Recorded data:
---------------

(* ================================================================== *)
(** * The static-cluster filter *)
(* ================================================================== *)

Lemma dict_item_incr k d k' :
  dict_item (dict_incr k d) k' = dict_item d k' + (if k =? k' then 1 else 0).
Proof.
  induction d as [|[k0 c] d IH]; simpl.
  - rewrite Z.eqb_sym. destruct (k' =? k); reflexivity.
  - destruct (k0 =? k) eqn:E0; simpl.
    + apply Z.eqb_eq in E0. subst k0.
      destruct (k =? k'); lia.
    + rewrite IH. destruct (k0 =? k') eqn:E1; [|reflexivity].
      apply Z.eqb_eq in E1. subst k0. rewrite Z.eqb_sym, E0. lia.
Qed.

Lemma dict_incr_keys k d k' :
  In k' (map fst (dict_incr k d)) <-> k' = k \/ In k' (map fst d).
Proof.
  induction d as [|[k0 c] d IH]; simpl.
  - intuition.
  - destruct (k0 =? k) eqn:E0; simpl.
    + apply Z.eqb_eq in E0. subst k0. intuition.
    + rewrite IH. intuition.
Qed.

Lemma dict_item_absent d k : ~ In k (map fst d) -> dict_item d k = 0.
Proof.
  induction d as [|[k0 c] d IH]; simpl; [reflexivity|].
  intros H. destruct (k0 =? k) eqn:E.
  - apply Z.eqb_eq in E. tauto.
  - apply IH. tauto.
Qed.

Lemma fold_counts_item balls : forall d k,
  dict_item (fold_left (fun d b => dict_incr (bucket (ball_x b)) d) balls d) k =
  dict_item d k + len (filter (same_bucket k) balls).
Proof.
  induction balls as [|b balls IH]; intros d k; simpl.
  - unfold len; simpl. lia.
  - rewrite IH, dict_item_incr. unfold same_bucket at 2.
    destruct (bucket (ball_x b) =? k); unfold len; simpl length; lia.
Qed.
(** Claim C4, as the code behaves: the watermark decision reads only
    the referral row of the owner ([CLONE_USER_ID]; the handler never
    looks at the sender) and appends the watermark exactly when that row
    is absent or has [verified] false; the reply of the no-model path
    and of a successful generation is the text passed through that
    decision; after a failed generation the only possible replies are
    the rotation notice and the failure notice, with no watermark. *)
Theorem chat_handler_watermark (alive : string -> bool)
    (generate : string -> string -> result gen_response)
    (d : db) (msg : option string) (g : globals) (clone : option clone_dict)
    (Hget : get_clone master owner d = Ok clone)
    (Halive : forall c, clone = Some c -> truthy (cd_token c) = true ->
              alive (cd_token c) = true) :
  let instr := match clone with Some c => cd_instructions c | None => "" end in
  let ut := default "" msg in
  let run := chat_handler owner keys master threshold configure_ok fuel alive generate d msg g in
  (forall base : string,
   with_watermark owner threshold d base
   = match referrals d !! owner with
     | Some r => if verified r then base
                 else base ++ watermark (Z.max 0 (threshold - count r))
     | None => base ++ watermark (Z.max 0 threshold)
     end) /\
  (model g = None ->
   run = (g, [EvReply (with_watermark owner threshold d (echo_response instr ut))], Ok tt)) /\
  (forall k resp, model g = Some k -> generate k (build_prompt instr ut) = Ok resp ->
   run = (g, [EvGenerate k (build_prompt instr ut);
              EvReply (with_watermark owner threshold d (response_text resp))], Ok tt)) /\
  (forall k e text, model g = Some k -> generate k (build_prompt instr ut) = Raise e ->
   In (EvReply text) run.1.2 ->
   text = rotation_notice \/ text = generic_failure_notice).
Proof.
  intros instr ut run. subst run.
  rewrite (chat_handler_paths alive generate d msg g clone Hget Halive).
  split; [|split; [|split]].
  - intros base. unfold with_watermark, owner_remaining_referrals, get_referral.
    destruct (referrals d !! owner) as [r|]; [reflexivity|].
    rewrite Z.sub_0_r. reflexivity.
  - intros Hm. rewrite Hm. reflexivity.
  - intros k resp Hm Hg. rewrite Hm. fold instr ut. rewrite Hg. reflexivity.
  - intros k e text Hm Hg Hin. rewrite Hm in Hin. fold instr ut in Hin. rewrite Hg in Hin.
    destruct (is_quota_error (exc_str e)).
    + pose proof (rotate_gemini_key_silent g) as Hs.
      destruct (rotate_gemini_key keys configure_ok fuel g) as [[g1 t1] [r1|e1]];
        simpl in Hs; subst t1; simpl in Hin; intuition congruence.
    + simpl in Hin. intuition congruence.
Qed.

(** Claim C5: every prompt the handler passes to the generator is the
    clone's current instructions [s], then ["\n\nUser: "], then the
    message text [t] when [s] is non-empty, and [t] itself when [s] is
    empty (no record counting as empty instructions). *)
Theorem chat_handler_prompt (alive : string -> bool)
    (generate : string -> string -> result gen_response)
    (d : db) (msg : option string) (g : globals) (k p : string)
    (Hin : In (EvGenerate k p)
              (chat_handler owner keys master threshold configure_ok fuel
                 alive generate d msg g).1.2) :
  let s := match get_clone master owner d with Ok (Some c) => cd_instructions c | _ => "" end in
  let t := default "" msg in
  p = (if String.eqb s "" then t else s ++ nl ++ nl ++ "User: " ++ t).
Proof.
  intros s t.
  assert (Hp : p = build_prompt s t).
  { destruct (get_clone master owner d) as [clone|e] eqn:Hget.
    - assert (Hcase : (forall c, clone = Some c -> truthy (cd_token c) = true ->
                       alive (cd_token c) = true) \/
                      (exists c, clone = Some c /\ truthy (cd_token c) = true /\
                                 alive (cd_token c) = false)).
      { destruct clone as [c|]; [|left; discriminate].
        destruct (truthy (cd_token c)) eqn:Et; [|left; intros c' [= <-]; congruence].
        destruct (alive (cd_token c)) eqn:Ea; [left; intros c' [= <-]; auto|].
        right. eauto. }
      destruct Hcase as [Halive|Hdead].
      + rewrite (chat_handler_paths alive generate d msg g clone Hget Halive) in Hin.
        unfold s, t.
        pose proof (rotate_gemini_key_silent g) as Hs.
        destruct (model g) as [k'|]; simpl in Hin;
          [|destruct Hin as [H|[]]; discriminate].
        destruct (generate _ _) as [resp|e]; simpl in Hin.
        * destruct Hin as [H|[H|[]]]; [|discriminate].
          injection H as _ Hp; rewrite <- Hp; reflexivity.
        * destruct (is_quota_error (exc_str e));
            [destruct (rotate_gemini_key keys configure_ok fuel g) as [[g1 t1] [r1|e1]];
             simpl in Hs; subst t1|];
            simpl in Hin; (destruct Hin as [H|Hin];
              [injection H as _ Hp; rewrite <- Hp; reflexivity|]);
            repeat (destruct Hin as [Hin|Hin]; [discriminate|]); contradiction.
      + rewrite chat_handler_trace_no_exit in Hin; [contradiction|].
        left. intros clone' Hc. rewrite Hget in Hc. injection Hc as <-. exact Hdead.
    - rewrite chat_handler_trace_no_exit in Hin; [contradiction|]. right. eauto. }
  rewrite Hp. unfold build_prompt. destruct s; reflexivity.
Qed.

(** [rotate_gemini_key] moves to the next index when the key there
    configures. *)
Lemma rotate_gemini_key_next (g : globals)
    (Hkeys : keys <> []) (Hfuel : fuel <> 0%nat)
    (Hcfg : configure_ok (nth (S (current_key_index g) mod List.length keys) keys "") = true) :
  rotate_gemini_key keys configure_ok fuel g
  = (mkGlobals (S (current_key_index g) mod List.length keys)
       (Some (nth (S (current_key_index g) mod List.length keys) keys "")), [], Ok tt).
Proof.
  unfold rotate_gemini_key, configure_gemini.
  destruct keys as [|k0 ks]; [congruence|].
  destruct fuel as [|f]; [congruence|].
  cbn [configure_gemini_aux current_key_index].
  rewrite nth_error_nth' with (d := "")
    by (apply Nat.mod_upper_bound; simpl; lia).
  rewrite Hcfg. reflexivity.
Qed.

(** Claim C7, as the code behaves: on a generation error whose text
    contains "429", "quota" or "rate", the handler made exactly one
    generation call (no retry), then calls [rotate_gemini_key] once and,
    when that returns, replies with the rotation notice; the key index is
    the one [rotate_gemini_key] leaves, which is [(i + 1) mod n] whenever
    the key at that index configures (otherwise [configure_gemini]'s
    fallback moves on to later keys). *)
Theorem chat_handler_quota_rotation (alive : string -> bool)
    (generate : string -> string -> result gen_response)
    (d : db) (msg : option string) (g : globals) (clone : option clone_dict)
    (Hget : get_clone master owner d = Ok clone)
    (Halive : forall c, clone = Some c -> truthy (cd_token c) = true ->
              alive (cd_token c) = true)
    (k : string) (e : exc) (Hm : model g = Some k)
    (Hg : generate k (build_prompt (match clone with Some c => cd_instructions c | None => "" end)
                                   (default "" msg)) = Raise e)
    (Hq : is_quota_error (exc_str e) = true) :
  let prompt := build_prompt (match clone with Some c => cd_instructions c | None => "" end)
                             (default "" msg) in
  let next := (S (current_key_index g) mod List.length keys)%nat in
  let run := chat_handler owner keys master threshold configure_ok fuel alive generate d msg g in
  run = (let '(g1, _, r) := rotate_gemini_key keys configure_ok fuel g in
         (g1, EvGenerate k prompt :: EvLog ("Gemini API error: " ++ exc_str e)
                :: match r with Ok _ => [EvReply rotation_notice] | Raise _ => [] end,
          match r with Ok _ => Ok tt | Raise e' => Raise e' end)) /\
  (keys <> [] -> fuel <> 0%nat -> configure_ok (nth next keys "") = true ->
   run = (mkGlobals next (Some (nth next keys "")),
          [EvGenerate k prompt; EvLog ("Gemini API error: " ++ exc_str e);
           EvReply rotation_notice], Ok tt)).
Proof.
  intros prompt next run. subst run.
  rewrite (chat_handler_paths alive generate d msg g clone Hget Halive), Hm, Hg, Hq.
  split.
  - pose proof (rotate_gemini_key_silent g) as Hs.
    destruct (rotate_gemini_key keys configure_ok fuel g) as [[g1 t1] [r1|e1]];
      simpl in Hs; subst t1; reflexivity.
  - intros Hk Hf Hc. rewrite (rotate_gemini_key_next g Hk Hf Hc). reflexivity.
Qed.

---------------

Within the data above, the span starting at the line containing "destruct (k =? k'); lia." and ending at the line containing "induction balls as" is to be retyped exactly, with no other lines.

      destruct (k =? k'); lia.
    + rewrite IH. destruct (k0 =? k') eqn:E1; [|reflexivity].
      apply Z.eqb_eq in E1. subst k0. rewrite Z.eqb_sym, E0. lia.
Qed.

Lemma dict_incr_keys k d k' :
  In k' (map fst (dict_incr k d)) <-> k' = k \/ In k' (map fst d).
Proof.
  induction d as [|[k0 c] d IH]; simpl.
  - intuition.
  - destruct (k0 =? k) eqn:E0; simpl.
    + apply Z.eqb_eq in E0. subst k0. intuition.
    + rewrite IH. intuition.
Qed.

Lemma dict_item_absent d k : ~ In k (map fst d) -> dict_item d k = 0.
Proof.
  induction d as [|[k0 c] d IH]; simpl; [reflexivity|].
  intros H. destruct (k0 =? k) eqn:E.
  - apply Z.eqb_eq in E. tauto.
  - apply IH. tauto.
Qed.

Lemma fold_counts_item balls : forall d k,
  dict_item (fold_left (fun d b => dict_incr (bucket (ball_x b)) d) balls d) k =
  dict_item d k + len (filter (same_bucket k) balls).
Proof.
  induction balls as [|b balls IH]; intros d k; simpl.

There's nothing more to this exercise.